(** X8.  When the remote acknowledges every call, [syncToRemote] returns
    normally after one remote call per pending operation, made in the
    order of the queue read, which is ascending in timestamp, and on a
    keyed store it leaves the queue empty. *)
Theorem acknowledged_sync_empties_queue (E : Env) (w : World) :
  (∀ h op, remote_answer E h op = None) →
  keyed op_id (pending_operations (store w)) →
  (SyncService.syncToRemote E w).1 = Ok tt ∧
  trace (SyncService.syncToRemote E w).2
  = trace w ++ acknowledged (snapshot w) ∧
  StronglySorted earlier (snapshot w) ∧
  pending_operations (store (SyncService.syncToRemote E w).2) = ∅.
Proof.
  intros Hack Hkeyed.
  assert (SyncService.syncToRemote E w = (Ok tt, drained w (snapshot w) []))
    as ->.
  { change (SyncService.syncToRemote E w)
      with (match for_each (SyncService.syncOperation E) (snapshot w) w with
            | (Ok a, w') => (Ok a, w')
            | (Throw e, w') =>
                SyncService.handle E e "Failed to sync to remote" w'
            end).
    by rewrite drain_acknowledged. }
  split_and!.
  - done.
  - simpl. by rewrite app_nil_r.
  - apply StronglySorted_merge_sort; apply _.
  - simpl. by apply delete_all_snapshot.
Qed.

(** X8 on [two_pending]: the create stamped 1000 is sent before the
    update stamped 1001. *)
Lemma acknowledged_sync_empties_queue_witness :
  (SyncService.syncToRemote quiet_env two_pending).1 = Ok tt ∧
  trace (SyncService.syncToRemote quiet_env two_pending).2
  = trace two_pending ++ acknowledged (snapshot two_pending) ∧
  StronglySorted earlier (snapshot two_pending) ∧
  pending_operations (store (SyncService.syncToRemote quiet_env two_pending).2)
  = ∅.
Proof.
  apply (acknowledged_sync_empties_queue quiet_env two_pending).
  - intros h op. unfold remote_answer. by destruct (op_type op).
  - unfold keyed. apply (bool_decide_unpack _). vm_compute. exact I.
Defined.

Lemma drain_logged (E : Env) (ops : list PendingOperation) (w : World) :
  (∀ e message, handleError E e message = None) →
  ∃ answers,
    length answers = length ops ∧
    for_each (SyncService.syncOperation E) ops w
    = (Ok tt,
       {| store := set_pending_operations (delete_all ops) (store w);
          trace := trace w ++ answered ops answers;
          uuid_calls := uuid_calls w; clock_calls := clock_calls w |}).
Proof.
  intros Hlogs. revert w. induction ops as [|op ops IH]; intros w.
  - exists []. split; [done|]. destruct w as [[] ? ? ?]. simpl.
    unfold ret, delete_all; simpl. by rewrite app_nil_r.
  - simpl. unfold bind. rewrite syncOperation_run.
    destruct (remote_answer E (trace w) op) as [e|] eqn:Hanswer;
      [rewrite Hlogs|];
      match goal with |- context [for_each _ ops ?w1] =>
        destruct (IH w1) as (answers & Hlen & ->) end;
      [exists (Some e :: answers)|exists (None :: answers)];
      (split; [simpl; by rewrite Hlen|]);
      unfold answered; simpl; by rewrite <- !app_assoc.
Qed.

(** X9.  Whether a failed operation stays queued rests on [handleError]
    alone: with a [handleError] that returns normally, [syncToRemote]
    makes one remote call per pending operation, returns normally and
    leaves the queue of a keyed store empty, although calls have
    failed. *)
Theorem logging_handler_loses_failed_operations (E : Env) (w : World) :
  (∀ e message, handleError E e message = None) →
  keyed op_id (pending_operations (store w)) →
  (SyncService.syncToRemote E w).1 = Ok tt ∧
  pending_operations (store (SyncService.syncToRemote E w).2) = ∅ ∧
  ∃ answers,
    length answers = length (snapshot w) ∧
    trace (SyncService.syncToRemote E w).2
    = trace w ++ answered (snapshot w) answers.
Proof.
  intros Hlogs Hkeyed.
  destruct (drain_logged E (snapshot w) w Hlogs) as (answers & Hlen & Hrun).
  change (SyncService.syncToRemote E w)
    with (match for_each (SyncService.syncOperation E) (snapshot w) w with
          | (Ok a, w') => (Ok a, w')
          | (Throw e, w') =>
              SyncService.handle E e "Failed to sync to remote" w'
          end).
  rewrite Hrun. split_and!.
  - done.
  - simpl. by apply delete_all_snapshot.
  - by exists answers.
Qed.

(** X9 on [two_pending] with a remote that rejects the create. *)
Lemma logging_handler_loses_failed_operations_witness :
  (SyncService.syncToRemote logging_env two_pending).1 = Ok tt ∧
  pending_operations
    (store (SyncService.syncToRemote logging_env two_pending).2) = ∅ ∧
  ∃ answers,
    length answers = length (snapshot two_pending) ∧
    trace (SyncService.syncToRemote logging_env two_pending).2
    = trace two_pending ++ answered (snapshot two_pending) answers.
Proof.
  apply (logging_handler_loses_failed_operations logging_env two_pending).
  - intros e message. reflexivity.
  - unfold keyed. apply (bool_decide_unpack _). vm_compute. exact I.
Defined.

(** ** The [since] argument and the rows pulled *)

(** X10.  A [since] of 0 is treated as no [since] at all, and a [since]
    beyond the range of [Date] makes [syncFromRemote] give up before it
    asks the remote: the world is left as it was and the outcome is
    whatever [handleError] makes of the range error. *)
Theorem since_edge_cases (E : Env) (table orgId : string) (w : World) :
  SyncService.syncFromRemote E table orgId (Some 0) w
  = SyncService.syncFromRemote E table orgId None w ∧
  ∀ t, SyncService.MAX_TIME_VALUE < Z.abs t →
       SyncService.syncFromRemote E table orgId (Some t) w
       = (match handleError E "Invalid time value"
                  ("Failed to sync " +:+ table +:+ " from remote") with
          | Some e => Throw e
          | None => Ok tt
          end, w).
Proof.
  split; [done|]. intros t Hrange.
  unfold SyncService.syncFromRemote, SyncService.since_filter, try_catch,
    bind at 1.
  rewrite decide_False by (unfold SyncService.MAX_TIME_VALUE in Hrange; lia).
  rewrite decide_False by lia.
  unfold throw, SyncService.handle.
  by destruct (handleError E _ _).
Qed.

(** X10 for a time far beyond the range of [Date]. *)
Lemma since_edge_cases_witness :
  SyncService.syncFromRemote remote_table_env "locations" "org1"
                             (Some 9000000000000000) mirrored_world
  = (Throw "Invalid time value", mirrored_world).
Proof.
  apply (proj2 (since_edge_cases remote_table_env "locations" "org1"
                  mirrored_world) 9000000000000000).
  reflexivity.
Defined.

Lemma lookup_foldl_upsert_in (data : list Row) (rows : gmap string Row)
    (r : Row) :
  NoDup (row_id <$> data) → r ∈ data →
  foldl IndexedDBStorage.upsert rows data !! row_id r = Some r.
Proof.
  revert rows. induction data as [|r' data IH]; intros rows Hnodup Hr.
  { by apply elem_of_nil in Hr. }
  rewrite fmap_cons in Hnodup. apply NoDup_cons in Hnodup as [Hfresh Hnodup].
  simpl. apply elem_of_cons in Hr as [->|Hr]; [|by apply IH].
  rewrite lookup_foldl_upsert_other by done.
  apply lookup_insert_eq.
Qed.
------------------------------------------------
(WHAT THE TASK REQUIRES) Whenever "stamped" occurs in a line above, copy that line.

(SOLUTION FOR THIS TASK)
(** X8 on [two_pending]: the create stamped 1000 is sent before the
    update stamped 1001. *)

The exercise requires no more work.